#### ACTIVITY
Your reply should consist solely of the lines from the start of the material below through the line containing "- apply Hb.", reproduced exactly.

#### PROVIDED DATA

Lemma execute_synced self arg g r reply d : is_Some off_end -> synced self g r -> bs_Run (ea_request arg) (store r) = Ret reply d ->
  exists g', execute cfg net self arg g = Ret (ER_reply reply) g' /\ synced self g' (set_store d r) /\
    forall i, is_Some (g' !! i) <-> is_Some (g !! i).
Proof.
  intros Hoff ((Hg & Hlead & Hl) & Hst) Hrun. unfold execute.
  rewrite (bind_Ret _ _ _ _ _ (at_rank_gets self isLeader g r Hg)), Hlead. cbn [negb].
  set (f := fun r' => run_off (set_store d r')).
  pose proof (broadcast_run self (command 1 (ea_request arg)) f g r Hg Hl) as Hb.
  assert (deliver all_ranks self f g !! self = Some r) as Hself.
  { rewrite deliver_lookup, Hg. cbn [fmap option_fmap option_map]. rewrite decide_False; [done|tauto]. }
  assert (replicateCommand cfg net self (ea_request arg) g =
    Ret reply (<[self := set_store d r]> (deliver all_ranks self f g))) as HR.
  { unfold replicateCommand. rewrite (bind_Ret _ _ _ tt (deliver all_ranks self f g)).
    - rewrite (at_rank_run _ _ _ r reply (set_store d r)); [done|done|]. unfold zoom. by rewrite Hrun.
    - apply Hb. intros i ri Hi Hri. apply (replicate_data _ reply); [done|]. by rewrite (Hst i ri). }
  rewrite (bind_Ret _ _ _ _ _ HR). eexists. split; [done|]. split.
  - split; [split_and!; [by rewrite lookup_insert_eq|done|done]|]. intros i ri Hi. pose proof Hi as Hi'.
    apply reaches_iff in Hi' as (Hr1 & Hr2 & Hr3). rewrite lookup_insert_ne by done. rewrite deliver_lookup.
    destruct (g !! i) as [ri0|]; [|done]. cbn [fmap option_fmap option_map]. rewrite decide_True by done.
    by intros [= <-].
  - intros i. destruct (decide (i = self)) as [->|Hi]; [by rewrite lookup_insert_eq, Hg|].
    rewrite lookup_insert_ne, deliver_lookup by done. by rewrite fmap_is_Some.
Qed.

#### RESPONSE BOX
Lemma execute_synced self arg g r reply d : is_Some off_end -> synced self g r -> bs_Run (ea_request arg) (store r) = Ret reply d ->
  exists g', execute cfg net self arg g = Ret (ER_reply reply) g' /\ synced self g' (set_store d r) /\
    forall i, is_Some (g' !! i) <-> is_Some (g !! i).
Proof.
  intros Hoff ((Hg & Hlead & Hl) & Hst) Hrun. unfold execute.
  rewrite (bind_Ret _ _ _ _ _ (at_rank_gets self isLeader g r Hg)), Hlead. cbn [negb].
  set (f := fun r' => run_off (set_store d r')).
  pose proof (broadcast_run self (command 1 (ea_request arg)) f g r Hg Hl) as Hb.
  assert (deliver all_ranks self f g !! self = Some r) as Hself.
  { rewrite deliver_lookup, Hg. cbn [fmap option_fmap option_map]. rewrite decide_False; [done|tauto]. }
  assert (replicateCommand cfg net self (ea_request arg) g =
    Ret reply (<[self := set_store d r]> (deliver all_ranks self f g))) as HR.
  { unfold replicateCommand. rewrite (bind_Ret _ _ _ tt (deliver all_ranks self f g)).
    - rewrite (at_rank_run _ _ _ r reply (set_store d r)); [done|done|]. unfold zoom. by rewrite Hrun.
    - apply Hb. intros i ri Hi Hri. apply (replicate_data _ reply); [done|]. by rewrite (Hst i ri). }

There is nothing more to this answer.